Nuclear plant bailouts will hurt PA

Other Voices

Pennsylvania lawmakers will soon decide if a bailout or subsidy is awarded to the state’s nuclear power plants.

A bailout will cost Pennsylvania consumers and businesses billions in surcharges over a long period of time and an untold cost for an unwarranted interference in the competitive markets.

Exelon Corporation, Talen Energy and First Energy Corporation are actively seeking new, artificial payments outside of the competitive energy market.

Nuclear plant profitability has declined the last couple of years due to lower energy prices driven by the State’s abundant and low cost Marcellus Shale gas. Despite the lower energy costs, only one plant out of five total has been targeted for shutdown, Three Mile Island.

Large energy intensive consumers like the Industrial Energy Consumers of Pennsylvania (IECPA) members support a wide and diverse base of electric generation plants including nuclear plants.

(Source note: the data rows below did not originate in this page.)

(** ** What one call of [chat] does *)

(** Once the message list is built, [chat] issues one request and returns
    according to its result. *)
Lemma chat_run W self M H st msgs st1 :
  build_messages self M H st = (Ok msgs, st1) →
  chat W self M H st =
  let req := chat_request self msgs in
  match chat_completion W (client self) req with
  | inl response =>
      match usable_content response with
      | Some s => (Ok (strip s), logged st [ChatCompletionCall req])
      | None =>
          (Ok empty_response_text,
           logged st [ChatCompletionCall req;
                      StWarning "Received an empty response from the model."])
      end
  | inr e =>
      (Ok apology,
       logged st [ChatCompletionCall req;
                  StError ("Error during chat with Hugging Face model: "
                           +:+ str_exn e);
                  Print "Full traceback for chat error with Hugging Face model:";
                  PrintExc e])
  end.
Proof.
  intros Hb. pose proof (build_messages_state _ _ _ _ _ _ Hb) as ->.
  unfold chat. rewrite (bind_ok _ _ _ _ _ Hb). unfold logged. run.
  destruct (chat_completion W (client self) (chat_request self msgs))
    as [response|e]; run.
  - destruct (usable_content response); run; [done|].
    by rewrite <- app_assoc.
  - by rewrite <- !app_assoc.
Qed.

(** A history entry without one of its two keys makes [chat] raise
    [KeyError] before its [try] is entered. *)
Lemma build_messages_raises self M H st e st' :
  build_messages self M H st = (Raise e, st') → exn_cls e = KeyError.
Proof.
  unfold build_messages. generalize ([] ++ [turn "system" (system_prompt self)]).
  intros acc. unfold mbind at 1, Act_bind at 1.
  destruct (history_loop H acc st) as [[a|e'|] s1] eqn:E; run;
    intros [= <- <-]. clear M self.
  revert acc E. induction H as [|d H IH]; intros acc; simpl; [done|].
  unfold mbind at 1, Act_bind at 1.
  destruct (history_step acc d st) as [[a|e2|] s2] eqn:E1.
  - apply history_step_state in E1 as ->. apply IH.
  - intros [= <- <-]. revert E1. unfold history_step, getitem. run.
    destruct (d !! "role"); run; [|by intros [= <- _]].
    case_bool_decide; run; destruct (d !! "content"); run;
      by intros [= <- _].
  - done.
Qed.

(** ** [strip] *)

Lemma append_nil_l (s : string) : "" +:+ s = s.
Proof. done. Qed.

Lemma append_cons (c : ascii) (s t : string) :
  String c s +:+ t = String c (s +:+ t).
Proof. done. Qed.

Lemma append_nil_r (s : string) : s +:+ "" = s.
Proof.
  induction s as [|c s IH]; [done|]. by rewrite append_cons, IH.
Qed.

Lemma append_assoc (a b c : string) : (a +:+ b) +:+ c = a +:+ b +:+ c.
Proof.
  induction a as [|x a IH]; [done|]. by rewrite !append_cons, IH.
Qed.

Ltac str := rewrite ?append_cons, ?append_nil_l in *.

(** *** Characters of a string *)

Lemma join_app (a b : list string) : join (a ++ b) = join a +:+ join b.
Proof.
  induction a as [|t a IH]; [done|]. simpl. by rewrite IH, append_assoc.
Qed.

Lemma chars_cons (b : ascii) (s : string) :
  ∃ r rest, chars (String b s) = String b r :: rest.
Proof. simpl. destruct (chars s); [|case_match]; eauto. Qed.

Lemma chars_head_start (s ch : string) (rest : list string) :
  chars s = ch :: rest →
  starts_with_continuation ch = starts_with_continuation s.
Proof.
  destruct s as [|b s]; [done|].
  destruct (chars_cons b s) as (r & rest' & ->). by intros [= <- _].
Qed.

Lemma join_chars (s : string) : join (chars s) = s.
Proof.
  induction s as [|b s IH]; [done|]. simpl.
  destruct (chars s) as [|ch rest] eqn:E.
  - simpl in *. by rewrite <- IH.
  - destruct (starts_with_continuation s); simpl in *; str; by rewrite IH.
Qed.

Lemma chars_app (a b : string) :
  starts_with_continuation b = false →
  chars (a +:+ b) = chars a ++ chars b.
Proof.
  intros Hb. induction a as [|c a IH]; [done|]. str. simpl. rewrite IH.
  destruct a as [|c2 a].
  - str. simpl. rewrite Hb. by destruct (chars b).
  - destruct (chars_cons c2 a) as (r & rest & E). rewrite E. str. simpl.
    by destruct (is_continuation c2).
Qed.

Lemma chars_char_like (t : string) : char_like t → chars t = [t].
Proof.
  intros (b & r & -> & Hr). revert b.
  induction r as [|c r IH]; intros b; [done|].
  simpl in Hr. apply andb_prop in Hr as [Hc Hr].
  change (chars (String b (String c r)))
    with (match chars (String c r) with
          | [] => [String b EmptyString]
          | ch :: rest =>
              if starts_with_continuation (String c r)
              then String b ch :: rest
              else String b EmptyString :: ch :: rest
          end).
  rewrite (IH Hr c). simpl. by rewrite Hc.
Qed.

Lemma chars_join (l : list string) : segmented l → chars (join l) = l.
Proof.
  induction l as [|t l IH]; intros [Hl Ht]; [done|].
  apply Forall_cons in Hl as [Hchar Hl]. simpl in *.
  rewrite chars_app, (chars_char_like t Hchar).
  - simpl. f_equal. apply IH. split; [done|].
    destruct l; [constructor|]. by apply Forall_cons in Ht as [_ ?].
  - destruct l as [|t2 l]; [done|]. simpl.
    apply Forall_cons in Ht as [Ht2 _].
    apply Forall_cons in Hl as [(b & r & -> & _) _]. by str.
Qed.

Lemma chars_segmented (s : string) : segmented (chars s).
Proof.
  induction s as [|b s [IH1 IH2]]; [by split; constructor|]. simpl.
  destruct (chars s) as [|ch rest] eqn:E.
  - split; [|constructor]. constructor; [|constructor]. by exists b, "".
  - pose proof (chars_head_start _ _ _ E) as Hstart.
    apply Forall_cons in IH1 as [(b' & r' & -> & Hr') IH1]. simpl in *.
    destruct (starts_with_continuation s).
    + split; [|done]. constructor; [|done].
      exists b, (String b' r'). split; [done|]. simpl. by rewrite Hstart.
    + split.
      * constructor; [by exists b, ""|]. constructor; [|done]. by exists b', r'.
      * simpl. by constructor.
Qed.

Lemma segmented_app (a b : list string) :
  segmented (a ++ b) → segmented a ∧ segmented b.
Proof.
  intros [Hl Ht]. apply Forall_app in Hl as [Ha Hb].
  destruct a as [|x a]; simpl in *.
  - split; [by split|]. by split.
  - apply Forall_app in Ht as [Hta Htb]. split; [by split|].
    split; [done|]. destruct b; [constructor|].
    by apply Forall_cons in Htb as [_ ?].
Qed.

(** *** Stripping a list of characters *)

Lemma lstrip_chars_split (l : list string) :
  ∃ pre, l = pre ++ lstrip_chars l ∧ forallb isspace pre = true.
Proof.
  induction l as [|ch l (pre & E & Hp)]; simpl.
  - by exists [].
  - destruct (isspace ch) eqn:Hc.
    + exists (ch :: pre). simpl. rewrite Hc, Hp. by rewrite <- E.
    + by exists [].
Qed.

Lemma lstrip_chars_head (l : list string) ch r :
  lstrip_chars l = ch :: r → isspace ch = false.
Proof.
  induction l as [|x l IH]; simpl; [done|].
  destruct (isspace x) eqn:Hx; [done|]. by intros [= <- _].
Qed.

Lemma rstrip_chars_split (l : list string) :
  ∃ post, l = rstrip_chars l ++ post ∧ forallb isspace post = true.
Proof.
  induction l as [|ch l (post & E & Hp)]; simpl.
  - by exists [].
  - destruct (rstrip_chars l) as [|y r] eqn:Hr.
    + destruct (isspace ch) eqn:Hc.
      * exists (ch :: post). simpl in *. rewrite Hc, Hp. by subst.
      * exists post. simpl in *. by subst.
    + exists post. split; [|done]. simpl in *. by f_equal.
Qed.

Lemma rstrip_chars_last (l front : list string) ch :
  rstrip_chars l = front ++ [ch] → isspace ch = false.
Proof.
  revert front. induction l as [|x l IH]; intros front; simpl.
  - by destruct front.
  - destruct (rstrip_chars l) as [|y r] eqn:Hr.
    + destruct (isspace x) eqn:Hx; [by destruct front|].
      destruct front as [|z front]; simpl; [by intros [= <-]|].
      intros [= _ E]. by destruct front.
    + destruct front as [|z front]; simpl; [done|].
      intros [= _ E]. by apply (IH front).
Qed.

Lemma rstrip_chars_head (ch : string) (r : list string) :
  isspace ch = false → ∃ r', rstrip_chars (ch :: r) = ch :: r'.
Proof. intros Hc. simpl. destruct (rstrip_chars r); rewrite ?Hc; eauto. Qed.

Lemma rstrip_chars_all_space (l : list string) :
  forallb isspace l = true → rstrip_chars l = [].
Proof.
  induction l as [|ch l IH]; simpl; [done|].
  intros [Hc Hl]%andb_prop. by rewrite (IH Hl), Hc.
Qed.

Lemma lstrip_chars_all_space (l : list string) :
  forallb isspace l = true → lstrip_chars l = [].
Proof.
  induction l as [|ch l IH]; simpl; [done|].
  intros [Hc Hl]%andb_prop. rewrite Hc. by apply IH.
Qed.

Lemma rstrip_chars_idem (l : list string) :
  rstrip_chars (rstrip_chars l) = rstrip_chars l.
Proof.
  induction l as [|ch l IH]; simpl; [done|].
  destruct (rstrip_chars l) as [|y r] eqn:Hr.
  - destruct (isspace ch) eqn:Hc; simpl; [done | by rewrite Hc].
  - simpl in *. by rewrite IH.
Qed.

Lemma strip_chars_split (l : list string) :
  ∃ pre post, l = pre ++ strip_chars l ++ post
              ∧ forallb isspace pre = true ∧ forallb isspace post = true.
Proof.
  destruct (lstrip_chars_split l) as (pre & E1 & Hpre).
  destruct (rstrip_chars_split (lstrip_chars l)) as (post & E2 & Hpost).
  exists pre, post. unfold strip_chars. by rewrite <- E2.
Qed.

Lemma strip_chars_first (l : list string) ch r :
  strip_chars l = ch :: r → isspace ch = false.
Proof.
  unfold strip_chars. destruct (lstrip_chars l) as [|x t] eqn:E; [done|].
  pose proof (lstrip_chars_head _ _ _ E) as Hx.
  destruct (rstrip_chars_head x t Hx) as [r' ->]. by intros [= <- _].
Qed.

Lemma strip_chars_last (l front : list string) ch :
  strip_chars l = front ++ [ch] → isspace ch = false.
Proof. apply rstrip_chars_last. Qed.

We do not support a Bailout of nuclear plants to extend the service life of these high cost plants while compromising the substantial investment of new, lower cost, higher efficiency gas generation plants.

For the 2001 through 2016 period, Pennsylvania manufacturers lost approximately 300,000 jobs or an unprecedented 34 percent of the manufacturing work force. Significant energy cost increases played a substantial role in business leaving the State.

The expansion of the Marcellus Gas industry and lower energy costs creates a new opportunity to expand business and generate new high paying jobs for the benefit of all Pennsylvanians.

While Pennsylvania jobs were being lost, nuclear plants made unprecedented profits following the deregulation of the electric industry.

Market experts had expected energy prices to decline but just the opposite occurred. Energy prices skyrocketed giving the low cost nuclear plants big profits. In fact, consumers have already paid for these plants.

During this period, nuclear plant owners repeatedly praised the competitive markets as efficient and opposed any regulation to reduce energy prices.

Now, these same corporations no longer support a competitive market when their profits decline and seek new regulation to increase profits.

Arguments for a nuclear bailout focus on the carbon free emissions of operation, need to retain plants for reliability and job loss.

All three are flawed when you consider the long term maintenance of nuclear waste, large volume of new electric generation plants entering the market and the job creation opportunity ahead of us.

Pennsylvania has the opening to generate a new manufacturing renaissance to benefit all Pennsylvanians utilizing the low energy price advantage we have. Pursuing a Bailout only increases costs for all, stifles innovation and will lead to a less effective outcome.

Michael K. Messer is president of the Industrial Energy Consumers of Pennsylvania, a nonprofit trade association that was formed in 1982 to stimulate a positive business climate for energy consuming industrial businesses in Pennsylvania.